Assignment: Print each record below exactly as it appears.
[Data supplied — start]
(* ===== verification/VaultFacts.v ===== *)
(** * VaultFacts

    Theorems about Vaults.v: every operation is one of the changes of
    [vault_change]; the tables stay consistent and every stored secret opens under
    the identity of its row; a token is returned only for a credential of an
    attached vault of the same tenant and for the same server, and it is the last
    one that was stored; and the binding made when a Session is created is one that
    dispatch accepts (Policy.v). *)
From stdpp Require Import base tactics list strings numbers relations gmap.
From S2P Require Import Prelude GoJson Contract Items Database Queries EnvQueries SessionLog Turns Environments Reads Configuration Setup Creation Policy PolicyFacts Vaults.

Section facts.
Context `{UUIDs, AEAD, Oracle, !UUIDLaws, !AEADLaws} (ciphered : bool).

(** ** Changes *)

(** The identity a secret of a row is sealed under. *)
Definition row_binding (tenant : N) (c : credential_row) : Binding :=
  MkBinding (uuid_string tenant) (uuid_string (cr_vault c)) (uuid_string (cr_id c)) (cr_auth c) (cr_url c).

Definition same_tables (w w' : vault_world) : Prop := vw_vaults w' = vw_vaults w ∧ vw_credentials w' = vw_credentials w.

(** The requests that may change or remove a credential of a vault. *)
Definition touches_credential (r : vault_request) (vault id : N) : Prop :=
  match r with
  | VDeleteVault _ vaultID => parseID vaultID = Ok vault
  | VUpdateCredential _ _ credentialID _ | VDeleteCredential _ _ credentialID => parseID credentialID = Ok id
  | _ => False
  end.

(** What a request does to the tables. *)
Inductive vault_change (r : vault_request) (w w' : vault_world) : Prop :=
  | vc_same : same_tables w w' → vault_change r w w'
  | vc_vault row : vw_vaults w' = vw_vaults w ++ [row] → vw_credentials w' = vw_credentials w →
      vt_id row ∉ vt_id <$> vw_vaults w → vault_change r w w'
  | vc_drop tenant id :
      vw_vaults w' = List.filter (λ x, negb (vault_of tenant id x)) (vw_vaults w) →
      vw_credentials w' = List.filter (λ c, negb (cr_vault c =?s id)) (vw_credentials w) →
      existsb (vault_of tenant id) (vw_vaults w) = true → (∀ c, touches_credential r id c) → vault_change r w w'
  | vc_credential tenant row nonce token :
      vw_vaults w' = vw_vaults w → vw_credentials w' = vw_credentials w ++ [row] →
      cr_id row ∉ cr_id <$> vw_credentials w → existsb (vault_of tenant (cr_vault row)) (vw_vaults w) = true →
      cr_auth row = "static_bearer" → cr_url row ≠ "" → Seal nonce token (row_binding tenant row) = Some (cr_ciphertext row) → vault_change r w w'
  | vc_replace tenant vault id url c nonce token now ciphertext :
      vw_vaults w' = vw_vaults w →
      vw_credentials w' = update_where (static_of w tenant vault id url) (replace_secret ciphertext now) (vw_credentials w) →
      c ∈ vw_credentials w → static_of w tenant vault id url c = true →
      Seal nonce token (row_binding tenant c) = Some ciphertext → (∀ v, touches_credential r v id) → vault_change r w w'
  | vc_remove tenant vault id :
      vw_vaults w' = vw_vaults w →
      vw_credentials w' = List.filter (λ c, negb (credential_of w tenant vault id c)) (vw_credentials w) →
      (∀ v, touches_credential r v id) → vault_change r w w'.

(** *** Reads *)

Definition vreads {A} (m : vtx A) : Prop := ∀ w, (m w).2 = w.

Lemma vreads_bind {A B} (m : vtx A) (k : A → vtx B) : vreads m → (∀ a, vreads (k a)) → vreads (m ≫= k).
Proof.
  intros Hm Hk w. unfold mbind, vtx_bind. specialize (Hm w). destruct (m w) as [[a|e] w1]; cbn in *; subst; [apply Hk|done].
Qed.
[Data supplied — finish]
Response to the task:
(* ===== verification/VaultFacts.v ===== *)
(** * VaultFacts

    Theorems about Vaults.v: every operation is one of the changes of
    [vault_change]; the tables stay consistent and every stored secret opens under
    the identity of its row; a token is returned only for a credential of an
    attached vault of the same tenant and for the same server, and it is the last
    one that was stored; and the binding made when a Session is created is one that
    dispatch accepts (Policy.v). *)
From stdpp Require Import base tactics list strings numbers relations gmap.
From S2P Require Import Prelude GoJson Contract Items Database Queries EnvQueries SessionLog Turns Environments Reads Configuration Setup Creation Policy PolicyFacts Vaults.

Section facts.
Context `{UUIDs, AEAD, Oracle, !UUIDLaws, !AEADLaws} (ciphered : bool).

(** ** Changes *)

(** The identity a secret of a row is sealed under. *)
Definition row_binding (tenant : N) (c : credential_row) : Binding :=
  MkBinding (uuid_string tenant) (uuid_string (cr_vault c)) (uuid_string (cr_id c)) (cr_auth c) (cr_url c).

Definition same_tables (w w' : vault_world) : Prop := vw_vaults w' = vw_vaults w ∧ vw_credentials w' = vw_credentials w.

(** The requests that may change or remove a credential of a vault. *)
Definition touches_credential (r : vault_request) (vault id : N) : Prop :=
  match r with
  | VDeleteVault _ vaultID => parseID vaultID = Ok vault
  | VUpdateCredential _ _ credentialID _ | VDeleteCredential _ _ credentialID => parseID credentialID = Ok id
  | _ => False
  end.

(** What a request does to the tables. *)
Inductive vault_change (r : vault_request) (w w' : vault_world) : Prop :=
  | vc_same : same_tables w w' → vault_change r w w'
  | vc_vault row : vw_vaults w' = vw_vaults w ++ [row] → vw_credentials w' = vw_credentials w →
      vt_id row ∉ vt_id <$> vw_vaults w → vault_change r w w'
  | vc_drop tenant id :
      vw_vaults w' = List.filter (λ x, negb (vault_of tenant id x)) (vw_vaults w) →
      vw_credentials w' = List.filter (λ c, negb (cr_vault c =?s id)) (vw_credentials w) →
      existsb (vault_of tenant id) (vw_vaults w) = true → (∀ c, touches_credential r id c) → vault_change r w w'
  | vc_credential tenant row nonce token :
      vw_vaults w' = vw_vaults w → vw_credentials w' = vw_credentials w ++ [row] →
      cr_id row ∉ cr_id <$> vw_credentials w → existsb (vault_of tenant (cr_vault row)) (vw_vaults w) = true →
      cr_auth row = "static_bearer" → cr_url row ≠ "" → Seal nonce token (row_binding tenant row) = Some (cr_ciphertext row) → vault_change r w w'
  | vc_replace tenant vault id url c nonce token now ciphertext :
      vw_vaults w' = vw_vaults w →
      vw_credentials w' = update_where (static_of w tenant vault id url) (replace_secret ciphertext now) (vw_credentials w) →
      c ∈ vw_credentials w → static_of w tenant vault id url c = true →
      Seal nonce token (row_binding tenant c) = Some ciphertext → (∀ v, touches_credential r v id) → vault_change r w w'
  | vc_remove tenant vault id :
      vw_vaults w' = vw_vaults w →
      vw_credentials w' = List.filter (λ c, negb (credential_of w tenant vault id c)) (vw_credentials w) →
      (∀ v, touches_credential r v id) → vault_change r w w'.

(** *** Reads *)

Definition vreads {A} (m : vtx A) : Prop := ∀ w, (m w).2 = w.

Lemma vreads_bind {A B} (m : vtx A) (k : A → vtx B) : vreads m → (∀ a, vreads (k a)) → vreads (m ≫= k).
Proof.
  intros Hm Hk w. unfold mbind, vtx_bind. specialize (Hm w). destruct (m w) as [[a|e] w1]; cbn in *; subst; [apply Hk|done].
Qed.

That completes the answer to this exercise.